Records -- current status
forax at univ-mlv.fr
forax at univ-mlv.fr
Tue Mar 20 12:20:36 UTC 2018
> De: "Brian Goetz" <brian.goetz at oracle.com>
> À: "Remi Forax" <forax at univ-mlv.fr>
> Cc: "amber-spec-experts" <amber-spec-experts at openjdk.java.net>
> Envoyé: Vendredi 16 Mars 2018 21:53:16
> Objet: Re: Records -- current status
> On 3/16/2018 4:45 PM, Remi Forax wrote:
>>> - Mutability and accessibility. I'd like to propose an odd choice
>>> here, which is: fields are final and package (protected for abstract
>>> records) by default, but finality can be explicitly opted out of
>>> (non-final) and accessibility can be explicitly widened (public).
>> I think that record fields should be private thus only visible by the nestmates
>> by default.
>> I will have agree about being package visible by default before the introduction
>> of nestmates, but now that we have nestmates, i do not see the need for having
>> an unrelated class in the same package to see the implementation of a record.
> The motivation for "package" is that this is the default in classes, so it would
> be one less thing that is different about records. Minimizing the differences
> between records and classes facilitates refactoring back and forth. (Both
> refactoring directions are valuable; existing classes can be refactored to
> records to squeeze away the low-value code, but at some point, a record may
> cross the boundary of what records can do, and have to be refactored to a class
> (just as enums sometimes hit their limits and have to be refactored away.)
> Minimizing the skew here helps.
Ok !
>> Having the field protected for abstract record is coherent with the fact that
>> abstract record show too much detail of implementation and should not exist.

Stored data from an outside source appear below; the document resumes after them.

Definition tools : list Tool := [
  {| name := "Search"; func := fun q => Returned (PStr (search_tool q));
     description := "可以搜索查询互联网上的信息" |};
  {| name := "Calculator"; func := calculator_tool;
     description := "计算数学表达式" |}
].

(** 2. state: [messages: Annotated[list, operator.add]], [iterations: int] *)
Definition as_int (v : pyval) : option Z :=
  match v with
  | VInt z => Some z
  | VBool b => Some (Z.b2z b)
  | VList _ => None
  end.

(** [operator.add a b], that is [a + b] *)
Definition operator_add (a b : pyval) : outcome pyval :=
  match a, b with
  | VList x, VList y => Returned (VList (x ++ y))
  | _, _ =>
      match as_int a, as_int b with
      | Some x, Some y => Returned (VInt (x + y))
      | _, _ => Raised TypeError
      end
  end.

(** [a >= b] against an integer *)
Definition ge_int (a : pyval) (b : Z) : outcome bool :=
  match as_int a with
  | Some x => Returned (bool_decide (b ≤ x)%Z)
  | None => Raised TypeError
  end.

Definition ReActState : list (channel pyval) := [
  {| key := "messages"; reducer := Some operator_add; start := Some (VList []) |};
  {| key := "iterations"; reducer := None; start := None |}
].

(** [state[k]] *)
Definition getitem (state : gmap string pyval) (k : string) : outcome pyval :=
  match state !! k with
  | Some v => Returned v
  | None => Raised (KeyError k)
  end.

(** [v[-1]['content']] *)
Definition last_content (v : pyval) : outcome string :=
  match v with
  | VList ms =>
      match last ms with
      | Some m => Returned (content m)
      | None => Raised IndexError
      end
  | _ => Raised TypeError
  end.
Lemma output_calls (args : Args) (o : Overlay) :
  exists outputs,
    calls (let o := match output_name args with
                    | Some (String _ _ as name) => call (Savefig name (dpi args)) o
                    | _ => o
                    end in
           if no_display args then o else call Show o) = (calls o ++ outputs)%list /\
    outputs =
      ((if truthy_str (output_name args)
        then match output_name args with
             | Some name => [Savefig name (dpi args)]
             | None => []
             end
        else []) ++ (if no_display args then [] else [Show]))%list.
Proof.
  destruct (output_name args) as [[|c t]|], (no_display args); cbn [calls call truthy_str];
    rewrite <- ?app_assoc; eexists; (split; [|reflexivity]); cbn [app];
    first [reflexivity | symmetry; apply app_nil_r].
Qed.

(** X16: a figure that is drawn holds, in this order: the blended image
    over the bounds of the view; the markers and labels of the selected
    objects; the ellipse collections; the file written; the window shown.
    One crosshair is drawn per selected object, at the centre of its table
    row and in table order, unless [--no-crosshair] is given, in which case
    no marker at all is drawn.  No label is drawn when neither format is
    given; ellipse collections are drawn exactly when [--draw-moments] is
    given; the file is written exactly when an output name is given, with
    the dpi of the options; the window is shown unless [--no-display]. *)
Theorem drawing_order (C : Collaborators) (args : Args) (p : Prepared) (fig : Figure)
        (out : list string) :
  draw C args p = (Next fig, out) ->
  exists rows marks ellipses,
    drawn fig =
      (shown_image C args p (percentile_source (results p) (selected_image p))
         :: marks ++ ellipses
         ++ (if truthy_str (output_name args)
             then match output_name args with
                  | Some name => [Savefig name (dpi args)]
                  | None => []
                  end
             else [])
         ++ (if no_display args then [] else [Show]))%list /\
    rows_at (Descwl.table (results p)) (selected_indices p) rows /\
    Forall (fun d => (is_plot d || is_annotate d)%bool = true) marks /\
    filter is_crosshair marks =
      (if no_crosshair args then []
       else map (crosshair args (Descwl.survey (results p))) rows) /\
    (no_crosshair args = true -> filter is_plot marks = []) /\
    (truthy_str (info args) = false -> truthy_str (match_info args) = false ->
     filter is_annotate marks = []) /\
    Forall (fun d => is_ellipses d = true) ellipses /\
    (List.length ellipses <= 2)%nat /\
    (draw_moments args = false -> ellipses = []) /\
    (draw_moments args = true -> ellipses <> []).
Proof.
  intros H. apply draw_next in H.
  destruct H as (pixels & out1 & o' & out2 & Hp & Hl & _ & Hd).
  rewrite zscale_pixels_spec in Hp. injection Hp as <- _.
  apply annotate_loop_marks in Hl.
  destruct Hl as (rows & marks & Hrows & E & F & X & P & A).
  destruct (draw_ellipses_calls args o') as (ellipses & Ee & Fe & Le & Ne & Ye).
  destruct (output_calls args (draw_ellipses args o')) as (outputs & Eo & ->).
  exists rows, marks, ellipses.
  split.
  - cbv zeta in Hd, Eo. rewrite Hd, Eo, Ee, E. cbn [calls call new_overlay app].
    rewrite <- !app_assoc. reflexivity.
  - repeat (split; [assumption|]).
    split; [|repeat split; assumption].
    intros H1 H2. apply A; apply unescape_falsy; assumption.
Qed.

Lemma scenario_draw_unmatched :
  exists fig,
    draw Scenario.collaborators (Scenario.options None None [] [] false false true None)
         Scenario.prepared = (Next fig, []).
Proof. eexists. reflexivity. Qed.

Lemma drawing_order_witness :
  exists (fig : Figure) rows marks ellipses,
    drawn fig =
      (shown_image Scenario.collaborators
                   (Scenario.options None None [] [] false false true None)
                   Scenario.prepared
                   (percentile_source (results Scenario.prepared)
                                      (selected_image Scenario.prepared))
         :: marks ++ ellipses ++ [] ++ [Show])%list /\
    rows_at Scenario.table [0; 2]%nat rows /\
    filter is_crosshair marks =
      map (crosshair (Scenario.options None None [] [] false false true None)
                     Scenario.survey) rows /\
    filter is_annotate marks = [] /\
    ellipses <> [].
Proof.
  destruct scenario_draw_unmatched as (fig & H).
  destruct (drawing_order _ _ _ _ _ H)
    as (rows & marks & ellipses & Hd & Hr & _ & Hx & _ & Ha & _ & _ & _ & He).
  exists fig, rows, marks, ellipses.
  split; [exact Hd|]. split; [exact Hr|]. split; [exact Hx|].
  split; [exact (Ha eq_refl eq_refl) | exact (He eq_refl)].
Defined.

(** ** A format that cannot be filled in *)

Lemma annotate_label C args res det c t f2 o i sel info :
  truthy_str (match_catalog args) = false ->
  nth_error (Descwl.table res) sel = Some info ->
  (interpolate_row C (String c t) info = None /\
   annotate C args res det (Some (String c t)) f2 o (i, sel) =
     (Return (-1) InvalidAnnotateFormat,
      [("Invalid annotate-format " ++ repr C (String c t))%string])) \/
  (interpolate_row C (String c t) info <> None /\
   exists o', annotate C args res det (Some (String c t)) f2 o (i, sel) = (Next o', [])).
Proof.
  intros Hm Hrow. unfold annotate, lookup_match. rewrite Hrow, Hm.
  cbn [andb bind ret]. destruct (center (Descwl.survey res) info) as [cx cy].
  cbn [bind ret].
  destruct (interpolate_row C (String c t) info) as [text|].
  - right. split; [discriminate|].
    destruct (no_crosshair args), f2 as [[|c2 t2]|], (draw_moments args);
      cbn; eexists; reflexivity.
  - left. split; [reflexivity|].
    destruct (no_crosshair args); reflexivity.
Qed.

> On further thought, these can be package or private too, since the subclass can
> call the getter.
yes !
>> - Core methods. Records will get equals, hashCode, and toString.
>>> There's a good argument for making equals/hashCode final (so they can't
>>> be explicitly redeclared); this gives us stronger preservation of the
>>> data invariants that allow us to safely and mechanically snapshot /
>>> serialize / marshal (we'd definitely want this if we ever allowed
>>> additional instance fields.) No reason to suppress override of
>>> toString, though. Records could be safely made cloneable() with
>>> automatic support too (like arrays), but not clear if this is worth it
>>> (its darn useful for arrays, though.) I think the auto-generated
>>> getters should be final too; this leaves arrays as second-class
>>> components, but I am not sure that bothers me.
>> i am lost here, if the record is final thus all the methods are final, no ??
> So, if there is an implicit member implementation (like equals()), then an
> explicit implementation is like an override (even though its in the same
> class). So in this context, final means not only "subclass may not override",
> but also means "record itself cannot provide explicit implementation."
Providing an explicit implementation is easier to understand.
I agree that equals and hashCode should not be user-defined, if you want user-defined equals/hashCode, it means you do not want a record.